▶ Data extracts
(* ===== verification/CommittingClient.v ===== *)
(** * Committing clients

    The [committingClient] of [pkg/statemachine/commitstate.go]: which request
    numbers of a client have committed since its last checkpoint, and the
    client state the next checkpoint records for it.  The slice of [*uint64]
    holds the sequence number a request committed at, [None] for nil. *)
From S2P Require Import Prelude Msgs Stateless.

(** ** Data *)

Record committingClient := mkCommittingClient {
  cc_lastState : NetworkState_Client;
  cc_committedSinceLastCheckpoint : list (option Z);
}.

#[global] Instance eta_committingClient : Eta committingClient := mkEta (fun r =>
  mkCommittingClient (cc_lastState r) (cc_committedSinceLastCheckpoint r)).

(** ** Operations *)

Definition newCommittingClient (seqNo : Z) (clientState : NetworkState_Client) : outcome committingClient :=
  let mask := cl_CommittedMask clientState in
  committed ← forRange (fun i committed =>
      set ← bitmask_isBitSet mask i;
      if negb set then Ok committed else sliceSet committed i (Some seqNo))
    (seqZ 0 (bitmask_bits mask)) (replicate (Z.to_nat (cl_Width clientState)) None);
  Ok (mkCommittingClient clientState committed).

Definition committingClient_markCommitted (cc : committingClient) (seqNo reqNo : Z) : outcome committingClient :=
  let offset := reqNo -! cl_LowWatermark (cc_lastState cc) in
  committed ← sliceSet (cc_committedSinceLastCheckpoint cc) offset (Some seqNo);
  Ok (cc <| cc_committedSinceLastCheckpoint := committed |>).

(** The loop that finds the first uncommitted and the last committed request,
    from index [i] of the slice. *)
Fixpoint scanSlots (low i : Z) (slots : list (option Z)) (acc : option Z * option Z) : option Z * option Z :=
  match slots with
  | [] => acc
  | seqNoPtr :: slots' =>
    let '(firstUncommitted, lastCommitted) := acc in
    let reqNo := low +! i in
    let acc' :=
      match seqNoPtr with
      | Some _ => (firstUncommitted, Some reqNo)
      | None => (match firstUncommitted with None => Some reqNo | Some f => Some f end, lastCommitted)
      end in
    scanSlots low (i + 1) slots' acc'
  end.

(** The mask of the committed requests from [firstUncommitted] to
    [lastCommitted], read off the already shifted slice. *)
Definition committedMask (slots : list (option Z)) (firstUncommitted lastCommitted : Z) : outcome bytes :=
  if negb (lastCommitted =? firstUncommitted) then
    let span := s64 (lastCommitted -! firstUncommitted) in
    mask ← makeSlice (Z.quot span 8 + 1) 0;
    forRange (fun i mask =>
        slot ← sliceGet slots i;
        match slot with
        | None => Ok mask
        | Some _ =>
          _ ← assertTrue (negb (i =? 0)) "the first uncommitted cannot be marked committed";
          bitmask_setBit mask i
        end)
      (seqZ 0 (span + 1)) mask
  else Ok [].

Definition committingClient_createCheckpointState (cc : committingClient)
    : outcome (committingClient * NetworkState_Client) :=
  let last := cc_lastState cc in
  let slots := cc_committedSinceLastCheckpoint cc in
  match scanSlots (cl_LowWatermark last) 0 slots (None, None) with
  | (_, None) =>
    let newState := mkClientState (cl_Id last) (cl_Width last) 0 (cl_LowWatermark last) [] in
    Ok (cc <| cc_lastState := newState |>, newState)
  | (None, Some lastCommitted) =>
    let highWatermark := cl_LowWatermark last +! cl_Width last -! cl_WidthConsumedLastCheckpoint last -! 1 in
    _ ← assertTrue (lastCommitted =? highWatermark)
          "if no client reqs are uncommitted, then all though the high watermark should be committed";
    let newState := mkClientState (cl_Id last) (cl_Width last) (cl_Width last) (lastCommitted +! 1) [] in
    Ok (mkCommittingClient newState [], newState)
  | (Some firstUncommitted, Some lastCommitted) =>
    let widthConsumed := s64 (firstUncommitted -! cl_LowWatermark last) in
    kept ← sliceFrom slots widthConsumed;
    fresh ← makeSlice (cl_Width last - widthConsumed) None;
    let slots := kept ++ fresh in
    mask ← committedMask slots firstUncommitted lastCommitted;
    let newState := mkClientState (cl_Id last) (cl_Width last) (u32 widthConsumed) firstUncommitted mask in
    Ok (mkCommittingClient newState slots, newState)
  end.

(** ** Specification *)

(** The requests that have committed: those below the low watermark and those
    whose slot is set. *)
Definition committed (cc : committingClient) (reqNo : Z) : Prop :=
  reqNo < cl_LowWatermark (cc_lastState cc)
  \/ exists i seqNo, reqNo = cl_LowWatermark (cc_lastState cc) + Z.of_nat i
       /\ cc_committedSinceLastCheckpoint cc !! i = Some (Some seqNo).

==

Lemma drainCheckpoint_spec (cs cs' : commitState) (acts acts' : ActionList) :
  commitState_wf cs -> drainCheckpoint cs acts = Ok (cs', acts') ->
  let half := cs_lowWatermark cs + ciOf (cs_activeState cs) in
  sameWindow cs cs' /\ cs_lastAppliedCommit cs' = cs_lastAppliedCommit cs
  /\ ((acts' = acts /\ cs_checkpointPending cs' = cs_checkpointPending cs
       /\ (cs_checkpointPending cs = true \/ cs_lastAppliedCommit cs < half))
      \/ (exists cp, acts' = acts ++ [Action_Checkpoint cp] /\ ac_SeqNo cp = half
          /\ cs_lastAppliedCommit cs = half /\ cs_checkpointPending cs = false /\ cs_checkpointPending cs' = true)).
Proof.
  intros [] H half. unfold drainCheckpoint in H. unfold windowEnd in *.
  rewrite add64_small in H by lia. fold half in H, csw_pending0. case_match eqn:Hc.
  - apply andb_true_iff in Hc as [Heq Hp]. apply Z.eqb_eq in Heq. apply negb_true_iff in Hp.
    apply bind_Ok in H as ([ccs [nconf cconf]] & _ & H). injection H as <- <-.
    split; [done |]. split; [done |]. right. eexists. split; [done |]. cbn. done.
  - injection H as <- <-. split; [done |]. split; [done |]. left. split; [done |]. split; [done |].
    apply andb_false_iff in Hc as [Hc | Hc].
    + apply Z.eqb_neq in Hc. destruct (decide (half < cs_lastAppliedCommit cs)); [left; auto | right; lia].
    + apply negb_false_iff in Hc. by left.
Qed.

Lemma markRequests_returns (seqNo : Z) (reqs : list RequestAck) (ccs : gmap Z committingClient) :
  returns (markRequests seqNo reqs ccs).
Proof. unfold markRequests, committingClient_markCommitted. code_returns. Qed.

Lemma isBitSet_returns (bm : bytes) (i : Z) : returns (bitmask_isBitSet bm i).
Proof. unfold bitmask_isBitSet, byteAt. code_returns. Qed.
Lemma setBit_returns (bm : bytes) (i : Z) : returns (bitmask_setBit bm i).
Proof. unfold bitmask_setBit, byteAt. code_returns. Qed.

▶ What you need to do
Look above for the line with "let half := cs_lowWatermark" and the line with "- injection H". Write out those two lines and all the lines between them, exactly, and no others.

▶ Response to this task
  let half := cs_lowWatermark cs + ciOf (cs_activeState cs) in
  sameWindow cs cs' /\ cs_lastAppliedCommit cs' = cs_lastAppliedCommit cs
  /\ ((acts' = acts /\ cs_checkpointPending cs' = cs_checkpointPending cs
       /\ (cs_checkpointPending cs = true \/ cs_lastAppliedCommit cs < half))
      \/ (exists cp, acts' = acts ++ [Action_Checkpoint cp] /\ ac_SeqNo cp = half
          /\ cs_lastAppliedCommit cs = half /\ cs_checkpointPending cs = false /\ cs_checkpointPending cs' = true)).
Proof.
  intros [] H half. unfold drainCheckpoint in H. unfold windowEnd in *.
  rewrite add64_small in H by lia. fold half in H, csw_pending0. case_match eqn:Hc.
  - apply andb_true_iff in Hc as [Heq Hp]. apply Z.eqb_eq in Heq. apply negb_true_iff in Hp.
    apply bind_Ok in H as ([ccs [nconf cconf]] & _ & H). injection H as <- <-.
    split; [done |]. split; [done |]. right. eexists. split; [done |]. cbn. done.
  - injection H as <- <-. split; [done |]. split; [done |]. left. split; [done |]. split; [done |].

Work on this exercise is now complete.